(Items from a dataset)
BEGIN

(** * Dynamic Memory Management Visualizer: a shallow embedding

    The Python simulators of the repository are embedded as Rocq functions
    over explicit states:

    - [module2_segmentation_virtual_memory/page_replacement.py]
      (modules [PageReplacementAlgorithm], [FIFOReplacement],
      [LRUReplacement], [OptimalReplacement], [Replacement]),
    - [module2_segmentation_virtual_memory/virtual_memory.py]
      (modules [BackingStore], [VirtualMemoryManager]),
    - [module1_paging_engine/physical_memory.py], [allocator.py],
      [page_table.py], [paging_engine.py]
      (modules [Frame], [PhysicalMemory], [MemoryAllocator],
      [PageTableEntry], [PageTable], [PagingSimulator]),
    - [module2_segmentation_virtual_memory/segmentation_engine.py]
      (modules [Segment], [SegmentTable], [SegmentationEngine]).

    Python integers are [Z]; list positions are [nat]; dictionaries are
    [gmap]s, except where insertion order is observable.  A Python call that
    may raise returns an [outcome]. *)

From Stdlib Require Import QArith.
From stdpp Require Import gmap strings list fin_maps pretty.

Open Scope Z_scope.

(** ** Python exceptions *)

Inductive exn : Set :=
| StopIteration
| IndexError
| ZeroDivisionError.

(** The outcome of a call on a mutable object: the value returned together
    with the object after the call, or the exception raised together with
    the object as the call left it. *)
Inductive outcome (S A : Type) : Type :=
| Ret (a : A) (s : S)
| Raise (e : exn) (s : S).
Arguments Ret {S A} a s.
Arguments Raise {S A} e s.

(** [l.index(x)]: position of the first occurrence; [None] stands for
    [ValueError]. *)
Fixpoint index (x : Z) (l : list Z) : option Z :=
  match l with
  | [] => None
  | y :: l' => if decide (y = x) then Some 0 else Z.succ <$> index x l'
  end.

(** [for i, page in enumerate(frames): if page == page_id: ... break]:
    the first slot holding [page_id]. *)
Fixpoint slot_of (page_id : Z) (frames : list (option Z)) : option nat :=
  match frames with
  | [] => None
  | page :: rest =>
      if decide (page = Some page_id) then Some 0%nat
      else S <$> slot_of page_id rest
  end.

(** [l.remove(x)]: drops the first occurrence (the callers check [x in l]
    first). *)
Fixpoint remove_first (x : Z) (l : list Z) : list Z :=
  match l with
  | [] => []
  | y :: l' => if decide (y = x) then l' else y :: remove_first x l'
  end.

END

→ What needs to be done:
With the first line being the one containing "Inductive outcome (S" and the last line the one containing "Fixpoint slot_of (page_id", transcribe exactly the lines above that fall in that range.

→ Task answer:
Inductive outcome (S A : Type) : Type :=
| Ret (a : A) (s : S)
| Raise (e : exn) (s : S).
Arguments Ret {S A} a s.
Arguments Raise {S A} e s.

(** [l.index(x)]: position of the first occurrence; [None] stands for
    [ValueError]. *)
Fixpoint index (x : Z) (l : list Z) : option Z :=
  match l with
  | [] => None
  | y :: l' => if decide (y = x) then Some 0 else Z.succ <$> index x l'
  end.

(** [for i, page in enumerate(frames): if page == page_id: ... break]:
    the first slot holding [page_id]. *)
Fixpoint slot_of (page_id : Z) (frames : list (option Z)) : option nat :=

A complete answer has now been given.